What makes psychedelic-assisted therapy different from conventional pharmacology is not the molecule. It is the paradigm. Integration, preparation, education, and the therapeutic relationship are inseparable from the outcome. Strip those away and you have a drug. Keep them and you have a genuinely different approach to healing.
Our healthcare system is drug-centric. It has been for decades. Psychedelic-assisted therapy, done responsibly, points toward something else: a model oriented around the whole person, the context of suffering, and the conditions that allow people to actually recover rather than manage symptoms indefinitely.
I was trained as a physician scientist in an era when what was best for the patient came first. Not cost containment. Not guidelines designed around liability. The patient. That orientation never left me, and it shapes everything about how I think this work should be done.

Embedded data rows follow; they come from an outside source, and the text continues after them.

(** ** Blend pairs *)



(** The four sums tested by [InterpolateGregoryPatch], in the order of the
    rows of [weights]. *)
Definition gregorySums {F : Type} {SF : Scalar F} (s t : F) : list F :=
  let ss := fsub (fconst 1) s in
  let tt := fsub (fconst 1) t in
  [ fadd s t; fadd ss t; fadd s tt; fadd ss tt ].



(** ** A small instance

    The enumerators as far/patchDescriptor.h numbers them (NON_PATCH = 0,
    POINTS, LINES, QUADS, TRIANGLES, LOOP, REGULAR, ...), stand-ins for the
    collaborators, and three stores of a single patch array each. *)

Module Example.

Definition QUADS : Z := 3.

Definition types : TypeEnum := {|
  REGULAR := 6;
  SINGLE_CREASE := 7;
  BOUNDARY := 8;
  CORNER := 9;
  GREGORY := 10;
  GREGORY_BOUNDARY := 11;
  GREGORY_BASIS := 12
|}.

(** Another numbering, which leaves room inside the range REGULAR..CORNER. *)
Definition spread_types : TypeEnum := {|
  REGULAR := 6;
  SINGLE_CREASE := 7;
  BOUNDARY := 8;
  GREGORY := 9;
  GREGORY_BOUNDARY := 10;
  CORNER := 11;
  GREGORY_BASIS := 12
|}.

(** A patch array is known by the type of its descriptor; the parameters
    carry no sub-face transform; the basis weights are a fixed table. *)
Definition declared_with (E : TypeEnum)
  : @Declared Binary32.float Z (list unit) unit unit Z (list Index) := {|
  TYPE := E;
  IsFeatureAdaptive := fun pt =>
    existsb (fun ty => negb (ty =? QUADS)%Z) (_patchArrays pt);
  GetPatchArrayDescriptor := fun pt i => nth (Z.to_nat i) (_patchArrays pt) 0%Z;
  GetType := fun ty => ty;
  GetPatchVertices := fun pt handle =>
    skipn (Z.to_nat (vertIndex handle)) (_patchVerts pt);
  begin := arr 0%Z;
  param_at := fun table i => nth (Z.to_nat i) table tt;
  bitField := fun param => param;
  Normalize := fun _ s t => (s, t);
  getBasisWeightsAtUV := fun _ _ s t =>
    (fun k => if Nat.even k then s else t,
     fun _ => fconst 1,
     fun _ => fconst (-1))
|}.

Definition declared := declared_with types.

(** One stencil per basis vertex: vertex [i] alone, with weight 1. *)
Definition stencils : @StencilTables Binary32.float :=
  fun i => {| GetSize := 1;
              GetVertexIndices := fun _ => i;
              GetWeights := fun _ => fconst 1 |}.

Definition tables (ty : Z)
  : @PatchTables Binary32.float Z (list unit) := {|
  _maxValence := 4;
  _numPtexFaces := 1;
  _patchArrays := [ty];
  _patchVerts := map Z.of_nat (seq 0 20);
  _paramTable := [tt];
  _endcapStencilTables := Some stencils;
  _quadOffsetsTable := [];
  _vertexValenceTable := [];
  _fvarPatchTables := None;
  _sharpnessIndices := [];
  _sharpnessValues := []
|}.

Definition handle : PatchHandle :=
  {| arrayIndex := 0%Z; patchIndex := 0%Z; vertIndex := 0%Z |}.

(** The source buffer: vertex [i] holds the value [i]. *)
Definition source : Index -> Binary32.float := Binary32.of_Z.

Definition quarter : Binary32.float := Binary32.of_dyadic 1 (-2).
Definition half : Binary32.float := Binary32.of_dyadic 1 (-1).

Definition frame (p d1 d2 : Z) : LimitFrame Binary32.float :=
  {| point := Binary32.of_Z p;
     deriv1 := Binary32.of_Z d1;
     deriv2 := Binary32.of_Z d2 |}.

End Example.

(** ** Sums of weights, data that is constant or planar *)

(** The sum of the entries [0 .. n-1] of a table. *)
Definition sumTo {F : Type} {SF : Scalar F} (n : nat) (w : ptr F) : F :=
  fsum (map w (seq 0 n)).

(** The sum of the weights of a stencil. *)
Definition stencilWeightSum {F : Type} {SF : Scalar F} (st : @Stencil F) : F :=
  sumTo (Z.to_nat (GetSize st)) (GetWeights st).

(** Two tables with the same entries [0 .. n-1]. *)
Definition sameTo {A : Type} (n : nat) (f g : ptr A) : Prop :=
  forall k, (k < n)%nat -> f k = g k.

(** The value [a + b*x + d*y] at column [x] and row [y] of the 4x4 grid,
    vertex [i] being at column [i mod 4] and row [i / 4]. *)
Definition planeGrid (a b d : Qc) : ptr Qc :=
  fun i => (a + b * Q2Qc (inject_Z (Z.of_nat (i mod 4)))
              + d * Q2Qc (inject_Z (Z.of_nat (i / 4))))%Qc.

(** The twelve stored values of a boundary patch cut from a grid: the rows
    1, 2, 3. *)
Definition boundaryStored {A : Type} (g : ptr A) : ptr A :=
  fun k => g (k + 4)%nat.

(** The nine stored values of a corner patch cut from a grid: the rows
    1, 2, 3 of the columns 0, 1, 2. *)
Definition cornerStored {A : Type} (g : ptr A) : ptr A :=
  fun k => g ((k / 3 + 1) * 4 + k mod 3)%nat.

(** A frame moved by the value [c] under three weights. *)
Definition moved (dst : LimitFrame Qc) (c w w1 w2 : Qc) : LimitFrame Qc :=
  {| point := point dst + w * c;
     deriv1 := deriv1 dst + w1 * c;
     deriv2 := deriv2 dst + w2 * c |}%Qc.

(** The combination [a*f + b*g] of two frames. *)
Definition blendFrames (a : Qc) (f : LimitFrame Qc) (b : Qc)
    (g : LimitFrame Qc) : LimitFrame Qc :=
  {| point := a * point f + b * point g;
     deriv1 := a * deriv1 f + b * deriv1 g;
     deriv2 := a * deriv2 f + b * deriv2 g |}%Qc.

(** Sixteen basis weights that add up to one, with derivative weights that
    add up to zero. *)
Definition partitionsUnity {F : Type} {SF : Scalar F}
    (w : ptr F * ptr F * ptr F) : Prop :=
  let '(Q, Qd1, Qd2) := w in
  sumTo 16 Q = fconst 1 /\ sumTo 16 Qd1 = fconst 0 /\ sumTo 16 Qd2 = fconst 0.

(** The small instance again, in exact arithmetic: the basis weights are
    1/16 each, the derivative weights alternate between 1 and -1. *)
Module ExactExample.

Definition declared
  : @Declared Qc Z (list unit) unit unit Z (list Index) := {|
  TYPE := Example.types;
  IsFeatureAdaptive := fun pt =>
    existsb (fun ty => negb (ty =? Example.QUADS)%Z) (_patchArrays pt);
  GetPatchArrayDescriptor := fun pt i => nth (Z.to_nat i) (_patchArrays pt) 0%Z;
  GetType := fun ty => ty;
  GetPatchVertices := fun pt handle =>
    skipn (Z.to_nat (vertIndex handle)) (_patchVerts pt);
  begin := arr 0%Z;
  param_at := fun table i => nth (Z.to_nat i) table tt;
  bitField := fun param => param;
  Normalize := fun _ s t => (s, t);
  getBasisWeightsAtUV := fun _ _ _ _ =>
    (fun _ => Q2Qc (Qmake 1 16),
     fun k => if Nat.even k then fconst 1 else fconst (-1),
     fun k => if Nat.even k then fconst (-1) else fconst 1)
|}.

(** One stencil per basis vertex: the vertices [i] and [i+1], with weights
    1/2 each. *)
Definition stencils : @StencilTables Qc :=
  fun i => {| GetSize := 2;
              GetVertexIndices := fun j => (i + Z.of_nat j)%Z;
              GetWeights := fun _ => Q2Qc (Qmake 1 2) |}.

Definition tables (ty : Z) (endcap : option (@StencilTables Qc))
  : @PatchTables Qc Z (list unit) := {|
  _maxValence := 4;
  _numPtexFaces := 1;
  _patchArrays := [ty];
  _patchVerts := map Z.of_nat (seq 0 20);
  _paramTable := [tt];
  _endcapStencilTables := endcap;
  _quadOffsetsTable := [];
  _vertexValenceTable := [];
  _fvarPatchTables := None;
  _sharpnessIndices := [];
  _sharpnessValues := []
|}.

Definition seven : Qc := Q2Qc (Qmake 7 1).
Definition third : Qc := Q2Qc (Qmake 1 3).

Definition frame (p d1 d2 : Z) : LimitFrame Qc :=
  {| point := Q2Qc (inject_Z p);
     deriv1 := Q2Qc (inject_Z d1);
     deriv2 := Q2Qc (inject_Z d2) |}.

End ExactExample.

(** A number with the sign of a zero dropped: [-0.0] becomes [+0.0]. *)
Definition unsignedZero (x : Binary32.float) : Binary32.float :=
  match x with
  | S754_zero _ => S754_zero false
  | _ => x
  end.

(** ** Calls with zero weights on a summing destination, in binary32 *)






(** * Properties *)

Local Open Scope fl_scope.

(** ** The embedding at work *)

(** A bilinear patch over the values 0, 1, 2, 3, at its centre: the point is
    1.5, the tangents are 0 and 2. *)
Example InterpolateBilinear_centre :
  InterpolateBilinear Example.source gridIndices Example.half Example.half
    (Clear (Example.frame 7 7 7)) =
  {| point := Binary32.of_dyadic 3 (-1);
     deriv1 := Binary32.of_Z 0;
     deriv2 := Binary32.of_Z 2 |}.
Proof. reflexivity. Qed.

(** [Interpolate] on a uniform store does the same after clearing the
    destination; on a store of regular patches it stops at its assertion. *)
Example Interpolate_uniform :
  Interpolate Example.declared Example.source (Example.tables Example.QUADS)
    Example.handle Example.half Example.half (Example.frame 7 7 7) =
  Returns {| point := Binary32.of_dyadic 3 (-1);
             deriv1 := Binary32.of_Z 0;
             deriv2 := Binary32.of_Z 2 |}.
Proof. reflexivity. Qed.

Example Interpolate_adaptive :
  Interpolate Example.declared Example.source (Example.tables 6)
    Example.handle Example.half Example.half (Example.frame 7 7 7) =
  Aborts Assert_not_IsFeatureAdaptive.
Proof. reflexivity. Qed.

(** A Gregory-basis patch at the corner (0,0), all basis weights 1: slot 5
    blends the stencils 3 and 4 with weights 0 and 0, slot 6 the stencils 9
    and 8 with weights 1 and 0. *)
Example InterpolateGregoryPatch_corner :
  let one : Binary32.float := #1 in
  let zero : Binary32.float := #0 in
  let Q : ptr Binary32.float := fun _ => one in
  match InterpolateGregoryPatch (fun i => i) Example.stencils 0 zero zero
          Q Q Q (@nil (Call Binary32.float Z)) with
  | Returns calls =>
      firstn 4 (skipn 5 calls) =
      [ call 3%Z zero zero zero; call 4%Z zero zero zero;
        call 9%Z one one one;    call 8%Z zero zero zero ]
  | Aborts _ => False
  end.
Proof. reflexivity. Qed.

(** Integer literals in the exact instance. *)
Lemma exact_const (z : Z) :
  Q2Qc (inject_Z z) = match z with
                      | Z0 => 0%Qc
                      | Zpos p => Q2Qc (Qmake (Zpos p) 1)
                      | Zneg p => (- Q2Qc (Qmake (Zpos p) 1))%Qc
                      end.
Proof.
  destruct z; try reflexivity.
  apply Qc_is_canon. unfold Qcopp, Q2Qc. cbn [this].
  rewrite !Qred_correct. reflexivity.
Qed.

Lemma exact_two : Q2Qc (Qmake 2 1) = (1 + 1)%Qc.
Proof. apply Qc_is_canon. reflexivity. Qed.

Lemma exact_four : Q2Qc (Qmake 4 1) = (1 + 1 + 1 + 1)%Qc.
Proof. apply Qc_is_canon. reflexivity. Qed.

(** Rewriting the exact instance to the field of rationals. *)
Ltac exact_arith :=
  cbv [fsum fold_left fadd fsub fmul fdiv fneg fconst feqb Scalar_exact];
  rewrite ?exact_const; rewrite ?exact_two, ?exact_four;
  change (Q2Qc (Qmake 1 1)) with 1%Qc.

(** C6: the weights [InterpolateBilinear] passes to the destination are
    (1-s)(1-t), s(1-t), st, (1-s)t with the derivative sets
    { t-1, 1-t, t, -t } and { s-1, -s, s, 1-s }; at the four corners of the
    unit square, in binary32, the value weights sum to 1.0 and each
    derivative set sums to 0.0; in exact arithmetic they do so for every
    (s,t). *)
Theorem bilinear_weights_sum :
  (forall (F : Type) (SF : Scalar F) (V U : Type) (ACC : Accumulator F V U)
          (src : Index -> V) (cvs : ptr Index) (s t : F) (dst : U),
     InterpolateBilinear src cvs s t dst =
     replay [ call (src (cvs 0%nat)) ((#1 - s) * (#1 - t)) (t - #1) (s - #1);
              call (src (cvs 1%nat)) (s * (#1 - t))        (#1 - t) (- s);
              call (src (cvs 2%nat)) (s * t)               t        s;
              call (src (cvs 3%nat)) ((#1 - s) * t)        (- t)    (#1 - s) ]
            dst) /\
  Forall (fun c : Binary32.float * Binary32.float =>
            let '(Q, dQ1, dQ2) := bilinearWeights (fst c) (snd c) in
            fsum Q = #1 /\ fsum dQ1 = #0 /\ fsum dQ2 = #0) corners /\
  (forall s t : Qc,
     let '(Q, dQ1, dQ2) := bilinearWeights s t in
     fsum Q = #1 /\ fsum dQ1 = #0 /\ fsum dQ2 = #0).
Proof.
  split; [ | split ].
  - intros. reflexivity.
  - repeat constructor.
  - intros s t. cbv [bilinearWeights]. exact_arith.
    repeat split; ring.
Qed.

I will not draw conclusions from small samples or short timeframes. What I have seen in clinical contexts is promising enough to take seriously and complex enough to demand rigor. We need longitudinal data, careful variable tracking, and honest outcome measurement before we know what we actually have.
Commercial development of psychedelics will reach some people. That is not nothing. But a system where access depends entirely on what you can afford, or which company holds the patent, is not the system I am working to build. The path I am interested in is equitable, evidence-based, and designed around long-term healing, not the next drug cycle.
This is not an argument against commercial development. It is an argument for building something alongside it that serves everyone else.
I approach this work with heartfelt gratitude and unyielding optimism. The science is real. The need is urgent. And if we build this right, we leave the world just a little brighter than we found it.